Corned Beef Egg Rolls image

Air Fryer Irish Egg Rolls are the perfect way to use up that leftover corned beef and cabbage. Serve them as an appetizer or snack with a creamy horseradish mustard sauce, or make a meal of them and pair with a side salad.

Provided by Inspired Fresh Life

Categories     Easy Appetizers and Snacks

Time 48m

Number Of Ingredients 11

3 tablespoons Dijon mustard
2 tablespoons mayonnaise
2 tablespoons sour cream
1-2 teaspoons prepared horseradish (adjust to personal taste)
salt and pepper to taste (about 1/8 teaspoon each)
1 cup corned beef, diced or shredded
3/4 cup cooked potatoes, diced
2/3 cup cooked cabbage, diced
1/4 cup cooked carrots, diced
2/3 cup mozzarella or Swiss cheese, shredded
12 egg roll wrappers

Steps:

  • Begin by prepping your ingredients.
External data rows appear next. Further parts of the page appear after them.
(** With too few turns a call has not settled. *)
Example unfair_call :
  scheduleRuleFamilies no_objects quiet [[0]; [0; 0]] an_input VUndefined = None.
Proof. vm_compute. reflexivity. Qed.

Lemma schedule_deterministic_witness :
  first_call = Some (Ok (an_outcome first_call)) /\ second_call = Some (Ok (an_outcome second_call)) /\
  same_outcome (an_outcome first_call) (an_outcome second_call).
Proof.
  assert (first_call = Some (Ok (an_outcome first_call))) as H1 by (vm_compute; reflexivity).
  assert (second_call = Some (Ok (an_outcome second_call))) as H2 by (vm_compute; reflexivity).
  split; [exact H1|]. split; [exact H2|].
  apply (schedule_deterministic no_objects an_input quiet fair VUndefined _ still fair one_worker _);
    [apply quiet_steady|apply still_steady|exact H1|exact H2].
Defined.

Lemma schedule_settles_witness : is_Some (scheduleRuleFamilies no_objects quiet fair an_input one_worker).
Proof.
  apply (schedule_settles no_objects quiet fair an_input one_worker).
  - vm_compute. lia.
  - apply Forall_replicate, fair_order_fair.
Defined.

Lemma schedule_complete_witness :
  first_call = Some (Ok (an_outcome first_call)) /\ NoDup (out_executionOrder (an_outcome first_call)).
Proof.
  assert (first_call = Some (Ok (an_outcome first_call))) as H1 by (vm_compute; reflexivity).
  split; [exact H1|].
  destruct (schedule_complete no_objects quiet fair an_input VUndefined (an_outcome first_call))
    as (input & levels & _ & _ & _ & _ & _ & Hnd & _); [apply quiet_steady|exact H1|exact Hnd].
Defined.
End ScheduleExample.
(* ===== verification/BoundedResolutionLaws.v ===== *)
(** Theorems about bounded resolution: what is admitted, the registry of issued
    tasks, and the call as a whole: it refines the sequential reading of its
    tasks, settles under fair turns, and its answer depends neither on the
    arrangement of the tasks nor on limits or the order of events. *)
From S2P Require Import Prelude JsString OrderedMap Unicode RepositoryPath ObjectGraph JsonText CanonicalDigest RuleDiagnostics RuleDiagnosticsLaws BoundedResolution BoundedRunLaws.
From stdpp Require Import gmap.

(** ** Limits *)

(** A limit lies between one and its hard ceiling. *)
Definition within_ceiling (l : BoundedResolutionLimits) : Prop :=
  Forall (fun k => 1 <= limit_get k l <= limit_get k BOUNDED_RESOLUTION_HARD_LIMITS)%N LIMIT_KEYS.

Lemma limit_set_ceiling k n l :
  k ∈ LIMIT_KEYS -> (1 <= n <= limit_get k BOUNDED_RESOLUTION_HARD_LIMITS)%N ->
  within_ceiling l -> within_ceiling (limit_set k n l).
Proof.
  unfold within_ceiling, LIMIT_KEYS. intros Hk Hn Hl. repeat (apply Forall_cons in Hl as [? Hl]).
  rewrite !elem_of_cons in Hk. destruct Hk as [->|[->|[->|[->|[->|[->|Hk]]]]]].
  7: by apply not_elem_of_nil in Hk.
  all: repeat (apply Forall_cons; split); cbn in *; try done.
Qed.

Lemma positiveLimit_Ok v maximum n : positiveLimit v maximum = Ok n -> (1 <= n <= maximum)%N.
Proof.
  destruct v; try done. destruct x; try done. cbn. intros [Hb Hn]%bind_ensure. injection Hn as <-.
  bool_prop. lia.
Qed.
(* ===== verification/IgnoreMatch.v ===== *)
(** Matching of ignore rules (packages/evidence/src/ignore-engine.ts): the work
    budget, the matchers of components and paths, the winning rule of a path and
    the prefix that excludes it.

    The budget is a mutable object that can throw, so the matchers run in a
    monad of state and failure. *)
From S2P Require Import Prelude JsString Unicode RepositoryPath ObjectGraph IgnorePattern.

(** ** The process *)

(** What [clock.now()] does: throws, returns a value that is not finite, or
    returns a time, here in nanoseconds. *)
Inductive ClockReading := ClockThrows | NotFinite | Now (nanoseconds : Z).

(** [p_signal l n] and [p_clock n] are the [n]th answers of a signal and of the
    clock during a call. *)
Record Process := {
  p_heap : heap;
  p_signal : loc -> nat -> bool;
  p_clock : nat -> ClockReading
}.

Definition abortState (w : Process) (read : nat) (v : value) : option bool :=
  match v with
  | VRef l =>
      match p_heap w l with
      | Some {| obj_proxy := false; obj_slots := SignalSlots |} => Some (p_signal w l read)
      | _ => None
      end
  | _ => None
  end.

(** ** The work budget *)

Record WorkBudget := {
  startedAt : Z;
  lastNow : Z;
  lastCheckpointWork : N;
  work : N;
  clock_reads : nat;
  signal_reads : nat
}.

(** A method of the budget, or code that calls its methods. *)
Definition budgeted (A : Type) : Type := WorkBudget -> engine (WorkBudget * A).

#[export] Instance budgeted_mret : MRet budgeted := fun _ a b => Ok (b, a).
#[export] Instance budgeted_mbind : MBind budgeted := fun A B f m b =>
  match m b with Ok (b', a) => f a b' | Err e => Err e end.

(** A loop with an accumulator whose body may use the budget. *)
Fixpoint foldB {A B} (f : A -> B -> budgeted A) (acc : A) (l : list B) : budgeted A :=
  match l with
  | [] => mret acc
  | x :: r => acc' ← f acc x; foldB f acc' r
  end.

(** [#readClock()], with the number of readings before it *)
Definition readClock (w : Process) (reads : nat) : engine Z :=
  match p_clock w reads with
  | Now t => Ok t
  | ClockThrows | NotFinite => Err (EngineError invalidOptions)
  end.

Section budget.
Context (w : Process) (limits : IgnoreEngineLimits) (signal : option value).

Definition readSignal (reads : nat) : option bool * nat :=
  match signal with
  | None => (Some false, reads)
  | Some s => (abortState w reads s, S reads)
  end.

Definition checkpoint : budgeted unit := fun b =>
  let '(state, signal_reads) := readSignal (signal_reads b) in
  match state with
  | None => Err (EngineError invalidOptions)
  | Some true => Err (EngineError aborted)
  | Some false =>
      now ← readClock w (clock_reads b);
      let lastNow := Z.max (lastNow b) now in
      _ ← ensure (lastNow - startedAt b <=? 1000000 * Z.of_N (maximumDurationMs limits))%Z
                 (EngineError deadlineExceeded);
      Ok ({| startedAt := startedAt b; lastNow := lastNow; lastCheckpointWork := work b;
             work := work b; clock_reads := S (clock_reads b); signal_reads := signal_reads |}, tt)
  end.

(** [reads] are the answers of the signal before the budget is made. *)
Definition new_WorkBudget (reads : nat) : engine (WorkBudget * unit) :=
  now ← readClock w 0;
  checkpoint {| startedAt := now; lastNow := now; lastCheckpointWork := 0; work := 0;
                clock_reads := 1; signal_reads := reads |}.

Definition consume (amount : N) : budgeted unit := fun b =>
  let b := {| startedAt := startedAt b; lastNow := lastNow b;
              lastCheckpointWork := lastCheckpointWork b; work := work b + amount;
              clock_reads := clock_reads b; signal_reads := signal_reads b |} in
  _ ← ensure ((Z.of_N (work b) <=? MAX_SAFE_INTEGER)%Z && (work b <=? maximumMatchWork limits)%N)
             (EngineError limitExceeded);
  if (1024 <=? work b - lastCheckpointWork b)%N then checkpoint b else Ok (b, tt).

(** ** One row of a matching table

    Both tables have a row per token and a column per item of the text; [wild]
    is whether the token takes any number of items, [test] whether it takes the
    item. *)
Section row.
Context {A : Type} (wild : bool) (test : A -> budgeted bool).

(** The cells after the first: [prior_left] and [next_left] are
    [previous[index - 1]] and [next[index - 1]]. *)
Fixpoint rowCells (prior_left next_left : bool) (items : list A) (prior : list bool) : budgeted (list bool) :=
  match items, prior with
  | x :: items', p :: prior' =>
      _ ← consume 1;
      cell ← (if wild then mret (p || next_left)
              else if prior_left then test x else mret false);
      cells ← rowCells p cell items' prior';
      mret (cell :: cells)
  | _, _ => mret []
  end.

Definition nextRow (items : list A) (previous : list bool) : budgeted (list bool) :=
  match previous with
  | p :: prior' =>
      let first := wild && p in
      cells ← rowCells p first items prior';
      mret (first :: cells)
  | [] => mret []
  end.
End row.

Definition firstRow {A} (items : list A) : list bool := true :: repeat false (length items).
Definition lastCell (row : list bool) : bool := default false (last row).

(** ** Components and paths *)

Fixpoint inRanges (code : N) (ranges : list N) : bool :=
  match ranges with
  | first :: last :: r => ((first <=? code)%N && (code <=? last)%N) || inRanges code r
  | [first] => (code =? first)%N
  | [] => false
  end.

Definition classMatches (inverted : bool) (ranges : list N) (character : jstring) : bool :=
  let matched := inRanges (codePointAt0 character) ranges in
  if inverted then negb matched else matched.

Definition is_star (token : CharacterToken) : bool :=
  match token with star => true | _ => false end.

(** Whether a token that is not a star takes the character. *)
Definition takesCharacter (token : CharacterToken) (character : jstring) : bool :=
  match token with
  | any | star => true
  | literal value => jeqb value character
  | class inverted ranges => classMatches inverted ranges character
  end.

Definition componentMatches (tokens : list CharacterToken) (value : jstring) : budgeted bool :=
  let characters := scalars value in
  row ← foldB (fun previous token =>
                 nextRow (is_star token) (fun c => mret (takesCharacter token c)) characters previous)
              (firstRow characters) tokens;
  mret (lastCell row).

Definition is_globstar (component : CompiledComponent) : bool :=
  match component with Globstar => true | Tokens _ => false end.

Definition takesComponent (component : CompiledComponent) (value : jstring) : budgeted bool :=
  match component with
  | Globstar => mret true
  | Tokens tokens => componentMatches tokens value
  end.

Definition compiledMatches (compiled : CompiledPattern) (value : jstring) : budgeted bool :=
  _ ← consume (N.max 1 (N.of_nat (length value)));
  let pathComponents := split_on SLASH value in
  if negb (hasSlash compiled) then
    match components compiled with
    | Tokens tokens :: _ => componentMatches tokens (default [] (last pathComponents))
    | _ => mret false
    end
  else if trailingGlobstarRequiresChild compiled
          && (length pathComponents <? length (components compiled))%nat
  then mret false
  else
    row ← foldB (fun previous component =>
                   nextRow (is_globstar component) (takesComponent component) pathComponents previous)
                (firstRow pathComponents) (components compiled);
    mret (lastCell row).

(** ** Rules *)

Definition relativeToBase (pathValue basePath : jstring) : option jstring :=
  if jeqb basePath #"." then Some pathValue
  else if startsWith pathValue (basePath ++ [SLASH]) then Some (drop (length basePath + 1) pathValue)
  else None.

(** Whether the rule applies to the path, after the work the loop of
    [matchingRule] does for it. *)
Definition ruleMatches (pathValue : jstring) (directory : bool) (r : InternalRule) : budgeted bool :=
  _ ← consume 1;
  match compiled r with
  | None => mret false
  | Some pattern =>
      if directoryOnly (rule r) && negb directory then mret false
      else match relativeToBase pathValue (basePath (rule r)) with
           | None => mret false
           | Some relative => compiledMatches pattern relative
           end
  end.

(** Whether [r] takes the place of [selected]. *)
Definition overrides (r selected : InternalRule) : bool :=
  (sourceRank selected <? sourceRank r)%N
  || (sourceRank r =? sourceRank selected)%N && (sourceSequence selected <? sourceSequence r)%N.

Definition select (selected : option InternalRule) (r : InternalRule) : option InternalRule :=
  match selected with
  | None => Some r
  | Some s => if overrides r s then Some r else selected
  end.

Definition matchingRule (pathValue : jstring) (directory : bool) (rules : list InternalRule)
    : budgeted (option InternalRule) :=
  foldB (fun selected r =>
           matched ← ruleMatches pathValue directory r;
           mret (if matched : bool then select selected r else selected)) None rules.

(** [rule !== undefined && !rule.rule.negative] *)
Definition positive (selected : option InternalRule) : option InternalRule :=
  match selected with
  | Some r => if negative (rule r) then None else Some r
  | None => None
  end.

(** The loop over the directories of a path, outermost first. *)
Fixpoint excludedDirectory (directories : list jstring) (rules : list InternalRule)
    : budgeted (option InternalRule) :=
  match directories with
  | [] => mret None
  | directory :: r =>
      _ ← consume (N.max 1 (N.of_nat (length directory)));
      selected ← matchingRule directory true rules;
      match positive selected with
      | Some found => mret (Some found)
      | None => excludedDirectory r rules
      end
  end.

(** [components.slice(0, depth).join("/")] for [depth] from 1 to [directoryCount] *)
Definition directoriesOf (pathComponents : list jstring) (directoryCount : nat) : list jstring :=
  map (fun depth => join SLASH (take depth pathComponents)) (seq 1 directoryCount).

Definition excludedBy (pathValue : jstring) (file : bool) (rules : list InternalRule)
    : budgeted (option InternalRule) :=
  let pathComponents := split_on SLASH pathValue in
  let directoryCount := (if file then length pathComponents - 1 else length pathComponents)%nat in
  found ← excludedDirectory (directoriesOf pathComponents directoryCount) rules;
  match found with
  | Some r => mret (Some r)
  | None =>
      if file then
        selected ← matchingRule pathValue false rules;
        mret (positive selected)
      else mret None
  end.
End budget.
Dice or shred 1 cup of corned beef. Chop 2/3 cup cabbage, and finely dice 3/4 cup potatoes and 1/4 cup carrots.
  • Add the corned beef, cabbage, potatoes, carrots, and 2/3 cup shredded cheese to a large bowl, and mix together well.
  • Place an egg roll wrapper on a cutting board with one corner pointing toward you. Add about 3 tablespoons of the corned beef mixture (in the shape of a log) just under the halfway mark of the wrapper. Fold the bottom corner up over the filling. Bring the right and left corners in toward the middle so that the wrapper resembles an envelope. Brush a small amount of water over the edges of the top corner. Roll the egg roll away from you toward the top corner to seal. Repeat the process until all the filling is used.You should end up with about twelve egg rolls.
  • Preheat the air fryer to 400ºF. Lightly spray the basket of the air fryer, and place the egg rolls seam side down in the basket. Lightly spray, or brush, the rolls with cooking oil. Don't over crowd the basket-fry in two batches if necessary.
  • Cook for nine minutes. Carefully remove the basket, and turn over the egg rolls. Cook for nine more minutes.
  • While the egg rolls are cooking, prepare the dipping sauce (if using). Simply whisk together all the sauce ingredients in a small bowl, and refrigerate until ready to use.
  • Serve the egg rolls with individual portions of the dipping sauce.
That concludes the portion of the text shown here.